Entries shown:
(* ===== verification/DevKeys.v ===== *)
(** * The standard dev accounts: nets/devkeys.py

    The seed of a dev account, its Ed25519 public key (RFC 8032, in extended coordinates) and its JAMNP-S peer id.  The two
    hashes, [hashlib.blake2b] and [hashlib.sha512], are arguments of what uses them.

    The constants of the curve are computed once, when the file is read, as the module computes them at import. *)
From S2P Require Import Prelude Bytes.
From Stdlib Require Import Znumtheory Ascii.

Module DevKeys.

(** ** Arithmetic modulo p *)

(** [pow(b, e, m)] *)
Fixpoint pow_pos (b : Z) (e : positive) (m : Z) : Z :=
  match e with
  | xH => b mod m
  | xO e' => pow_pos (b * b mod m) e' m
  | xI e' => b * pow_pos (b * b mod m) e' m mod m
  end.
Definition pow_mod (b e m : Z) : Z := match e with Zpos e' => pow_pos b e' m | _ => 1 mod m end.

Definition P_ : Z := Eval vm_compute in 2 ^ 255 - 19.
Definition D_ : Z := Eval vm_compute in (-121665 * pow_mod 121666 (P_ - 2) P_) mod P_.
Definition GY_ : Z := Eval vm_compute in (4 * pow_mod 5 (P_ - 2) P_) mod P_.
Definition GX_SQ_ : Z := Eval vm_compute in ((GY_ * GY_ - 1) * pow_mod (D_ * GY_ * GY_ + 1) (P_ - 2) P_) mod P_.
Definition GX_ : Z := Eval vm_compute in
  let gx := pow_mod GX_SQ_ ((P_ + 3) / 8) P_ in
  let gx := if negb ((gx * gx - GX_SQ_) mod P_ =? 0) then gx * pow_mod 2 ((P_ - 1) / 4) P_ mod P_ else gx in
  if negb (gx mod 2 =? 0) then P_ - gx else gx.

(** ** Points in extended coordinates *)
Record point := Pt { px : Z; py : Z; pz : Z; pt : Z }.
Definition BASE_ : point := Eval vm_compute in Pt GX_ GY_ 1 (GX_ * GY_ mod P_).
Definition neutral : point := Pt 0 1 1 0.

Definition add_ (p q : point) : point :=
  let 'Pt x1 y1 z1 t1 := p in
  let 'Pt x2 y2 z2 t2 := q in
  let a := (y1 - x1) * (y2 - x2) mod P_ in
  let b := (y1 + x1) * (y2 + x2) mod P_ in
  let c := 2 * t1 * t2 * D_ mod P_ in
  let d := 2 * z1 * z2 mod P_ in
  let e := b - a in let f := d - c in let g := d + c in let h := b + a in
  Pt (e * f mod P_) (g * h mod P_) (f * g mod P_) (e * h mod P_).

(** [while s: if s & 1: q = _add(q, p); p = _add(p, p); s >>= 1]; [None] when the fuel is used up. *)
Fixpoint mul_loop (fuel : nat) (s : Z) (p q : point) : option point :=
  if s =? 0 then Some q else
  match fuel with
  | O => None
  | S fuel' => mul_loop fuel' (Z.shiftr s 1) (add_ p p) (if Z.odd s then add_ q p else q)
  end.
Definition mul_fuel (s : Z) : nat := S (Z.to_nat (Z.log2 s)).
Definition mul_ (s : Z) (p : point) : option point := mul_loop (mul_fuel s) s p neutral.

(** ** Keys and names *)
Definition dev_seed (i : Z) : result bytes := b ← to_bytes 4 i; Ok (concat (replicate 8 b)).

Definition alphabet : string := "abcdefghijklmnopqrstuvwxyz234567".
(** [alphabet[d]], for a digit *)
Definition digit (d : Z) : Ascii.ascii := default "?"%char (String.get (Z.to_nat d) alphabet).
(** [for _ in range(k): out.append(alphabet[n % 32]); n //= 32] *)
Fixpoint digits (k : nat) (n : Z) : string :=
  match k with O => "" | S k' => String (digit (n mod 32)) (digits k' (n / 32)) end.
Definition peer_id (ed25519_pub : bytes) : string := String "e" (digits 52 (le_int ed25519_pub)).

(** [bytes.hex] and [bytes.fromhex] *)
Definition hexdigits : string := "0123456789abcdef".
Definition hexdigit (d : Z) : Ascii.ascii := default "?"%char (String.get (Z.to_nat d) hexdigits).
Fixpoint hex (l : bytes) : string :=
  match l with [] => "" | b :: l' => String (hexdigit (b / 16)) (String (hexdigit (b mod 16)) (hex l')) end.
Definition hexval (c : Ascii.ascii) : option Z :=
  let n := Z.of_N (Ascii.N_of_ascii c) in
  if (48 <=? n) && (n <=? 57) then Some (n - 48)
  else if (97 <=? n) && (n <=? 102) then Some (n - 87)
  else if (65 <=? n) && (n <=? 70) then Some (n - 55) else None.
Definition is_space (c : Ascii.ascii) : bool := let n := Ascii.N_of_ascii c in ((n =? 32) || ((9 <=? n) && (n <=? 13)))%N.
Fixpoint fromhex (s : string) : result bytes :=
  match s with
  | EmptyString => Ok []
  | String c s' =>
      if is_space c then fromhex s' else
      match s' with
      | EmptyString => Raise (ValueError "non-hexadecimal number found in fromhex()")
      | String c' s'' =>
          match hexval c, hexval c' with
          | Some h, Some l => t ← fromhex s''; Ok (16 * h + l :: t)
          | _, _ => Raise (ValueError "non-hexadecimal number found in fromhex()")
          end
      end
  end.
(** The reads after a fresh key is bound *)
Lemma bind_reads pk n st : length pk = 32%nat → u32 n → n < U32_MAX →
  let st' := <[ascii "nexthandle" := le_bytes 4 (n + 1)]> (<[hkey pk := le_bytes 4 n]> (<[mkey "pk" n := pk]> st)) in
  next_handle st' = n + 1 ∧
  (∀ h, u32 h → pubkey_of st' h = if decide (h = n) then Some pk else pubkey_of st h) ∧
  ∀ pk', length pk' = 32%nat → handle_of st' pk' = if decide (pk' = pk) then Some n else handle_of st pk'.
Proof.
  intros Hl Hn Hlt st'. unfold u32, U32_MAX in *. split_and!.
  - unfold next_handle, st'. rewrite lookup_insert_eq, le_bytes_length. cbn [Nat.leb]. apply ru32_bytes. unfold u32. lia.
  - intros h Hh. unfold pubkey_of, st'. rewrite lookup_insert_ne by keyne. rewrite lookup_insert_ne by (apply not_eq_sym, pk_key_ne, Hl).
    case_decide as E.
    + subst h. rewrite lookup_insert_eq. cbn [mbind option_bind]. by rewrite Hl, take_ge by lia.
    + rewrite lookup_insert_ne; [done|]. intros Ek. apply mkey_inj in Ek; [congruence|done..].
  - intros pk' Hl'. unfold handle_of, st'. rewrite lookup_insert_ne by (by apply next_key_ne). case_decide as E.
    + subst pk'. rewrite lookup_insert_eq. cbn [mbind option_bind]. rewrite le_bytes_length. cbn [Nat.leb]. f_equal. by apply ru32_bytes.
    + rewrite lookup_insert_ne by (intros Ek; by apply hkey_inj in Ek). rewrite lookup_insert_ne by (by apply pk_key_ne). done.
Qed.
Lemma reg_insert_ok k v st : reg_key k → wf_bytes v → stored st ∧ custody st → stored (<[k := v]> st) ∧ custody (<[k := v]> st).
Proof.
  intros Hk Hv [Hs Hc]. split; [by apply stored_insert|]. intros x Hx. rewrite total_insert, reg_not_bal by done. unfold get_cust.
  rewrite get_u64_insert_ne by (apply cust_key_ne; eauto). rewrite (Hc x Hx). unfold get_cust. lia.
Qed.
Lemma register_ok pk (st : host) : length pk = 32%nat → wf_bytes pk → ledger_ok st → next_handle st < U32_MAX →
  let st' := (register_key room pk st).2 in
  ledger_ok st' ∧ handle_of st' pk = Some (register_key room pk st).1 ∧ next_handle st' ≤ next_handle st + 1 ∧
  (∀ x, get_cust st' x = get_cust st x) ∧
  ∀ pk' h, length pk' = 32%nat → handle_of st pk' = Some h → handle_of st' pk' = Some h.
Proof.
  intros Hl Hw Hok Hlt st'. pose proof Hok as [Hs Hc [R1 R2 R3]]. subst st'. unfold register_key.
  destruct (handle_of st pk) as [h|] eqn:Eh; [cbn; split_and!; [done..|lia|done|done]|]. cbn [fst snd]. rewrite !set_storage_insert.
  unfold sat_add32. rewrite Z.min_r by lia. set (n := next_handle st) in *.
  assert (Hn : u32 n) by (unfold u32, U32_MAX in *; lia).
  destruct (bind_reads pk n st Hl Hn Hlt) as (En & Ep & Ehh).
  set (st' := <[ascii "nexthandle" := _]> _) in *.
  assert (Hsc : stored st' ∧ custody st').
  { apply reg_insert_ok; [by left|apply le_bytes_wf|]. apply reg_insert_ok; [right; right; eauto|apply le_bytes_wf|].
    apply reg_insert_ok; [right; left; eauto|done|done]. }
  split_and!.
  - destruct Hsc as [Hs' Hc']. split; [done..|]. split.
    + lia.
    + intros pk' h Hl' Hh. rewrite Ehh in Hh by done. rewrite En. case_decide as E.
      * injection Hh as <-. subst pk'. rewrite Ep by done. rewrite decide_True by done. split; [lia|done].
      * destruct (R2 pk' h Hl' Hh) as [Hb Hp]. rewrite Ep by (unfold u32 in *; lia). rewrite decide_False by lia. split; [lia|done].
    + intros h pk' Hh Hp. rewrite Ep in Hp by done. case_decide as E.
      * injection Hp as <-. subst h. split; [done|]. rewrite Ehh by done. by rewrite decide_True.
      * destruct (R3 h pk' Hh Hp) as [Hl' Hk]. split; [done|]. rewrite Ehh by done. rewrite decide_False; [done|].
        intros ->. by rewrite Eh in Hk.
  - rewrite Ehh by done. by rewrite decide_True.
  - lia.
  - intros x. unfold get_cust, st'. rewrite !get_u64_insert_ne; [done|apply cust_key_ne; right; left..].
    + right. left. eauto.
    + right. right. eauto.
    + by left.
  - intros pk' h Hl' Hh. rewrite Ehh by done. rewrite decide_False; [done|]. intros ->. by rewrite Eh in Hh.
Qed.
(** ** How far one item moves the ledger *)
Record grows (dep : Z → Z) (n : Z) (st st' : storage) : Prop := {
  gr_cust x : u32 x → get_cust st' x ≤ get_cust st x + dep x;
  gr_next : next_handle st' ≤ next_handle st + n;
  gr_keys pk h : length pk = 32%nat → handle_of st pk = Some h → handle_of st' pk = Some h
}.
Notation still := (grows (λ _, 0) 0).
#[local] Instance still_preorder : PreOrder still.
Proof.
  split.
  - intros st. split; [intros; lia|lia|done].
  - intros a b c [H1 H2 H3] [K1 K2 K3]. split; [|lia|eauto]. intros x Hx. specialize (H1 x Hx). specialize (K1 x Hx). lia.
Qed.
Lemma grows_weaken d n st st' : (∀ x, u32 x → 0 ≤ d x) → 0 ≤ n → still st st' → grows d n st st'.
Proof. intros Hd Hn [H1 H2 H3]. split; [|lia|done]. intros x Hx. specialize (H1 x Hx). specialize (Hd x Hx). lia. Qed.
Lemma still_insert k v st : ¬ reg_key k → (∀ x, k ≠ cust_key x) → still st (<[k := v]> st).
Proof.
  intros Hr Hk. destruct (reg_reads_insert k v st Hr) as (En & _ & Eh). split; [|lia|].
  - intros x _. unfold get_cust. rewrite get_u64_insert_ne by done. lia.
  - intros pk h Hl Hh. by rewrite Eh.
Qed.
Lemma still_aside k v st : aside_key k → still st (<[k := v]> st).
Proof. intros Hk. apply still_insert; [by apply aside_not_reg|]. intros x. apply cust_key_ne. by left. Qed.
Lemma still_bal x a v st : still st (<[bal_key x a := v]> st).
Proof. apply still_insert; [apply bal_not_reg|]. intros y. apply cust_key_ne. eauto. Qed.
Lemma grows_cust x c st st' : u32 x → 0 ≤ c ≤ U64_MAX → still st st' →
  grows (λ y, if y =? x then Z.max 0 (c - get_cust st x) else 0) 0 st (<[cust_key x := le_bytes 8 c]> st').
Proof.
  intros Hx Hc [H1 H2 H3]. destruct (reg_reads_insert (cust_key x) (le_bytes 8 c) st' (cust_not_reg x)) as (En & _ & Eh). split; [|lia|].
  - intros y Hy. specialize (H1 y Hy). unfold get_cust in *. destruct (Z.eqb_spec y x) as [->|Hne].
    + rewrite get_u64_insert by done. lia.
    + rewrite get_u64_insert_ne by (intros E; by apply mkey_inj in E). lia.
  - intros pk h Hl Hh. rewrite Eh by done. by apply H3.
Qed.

Problem statement: Your task is to quote the lines above, beginning with the first and ending with the one that holds "Definition GX_SQ_ : Z".

Reply to the task:
(* ===== verification/DevKeys.v ===== *)
(** * The standard dev accounts: nets/devkeys.py

    The seed of a dev account, its Ed25519 public key (RFC 8032, in extended coordinates) and its JAMNP-S peer id.  The two
    hashes, [hashlib.blake2b] and [hashlib.sha512], are arguments of what uses them.

    The constants of the curve are computed once, when the file is read, as the module computes them at import. *)
From S2P Require Import Prelude Bytes.
From Stdlib Require Import Znumtheory Ascii.

Module DevKeys.

(** ** Arithmetic modulo p *)

(** [pow(b, e, m)] *)
Fixpoint pow_pos (b : Z) (e : positive) (m : Z) : Z :=
  match e with
  | xH => b mod m
  | xO e' => pow_pos (b * b mod m) e' m
  | xI e' => b * pow_pos (b * b mod m) e' m mod m
  end.
Definition pow_mod (b e m : Z) : Z := match e with Zpos e' => pow_pos b e' m | _ => 1 mod m end.

Definition P_ : Z := Eval vm_compute in 2 ^ 255 - 19.
Definition D_ : Z := Eval vm_compute in (-121665 * pow_mod 121666 (P_ - 2) P_) mod P_.
Definition GY_ : Z := Eval vm_compute in (4 * pow_mod 5 (P_ - 2) P_) mod P_.
Definition GX_SQ_ : Z := Eval vm_compute in ((GY_ * GY_ - 1) * pow_mod (D_ * GY_ * GY_ + 1) (P_ - 2) P_) mod P_.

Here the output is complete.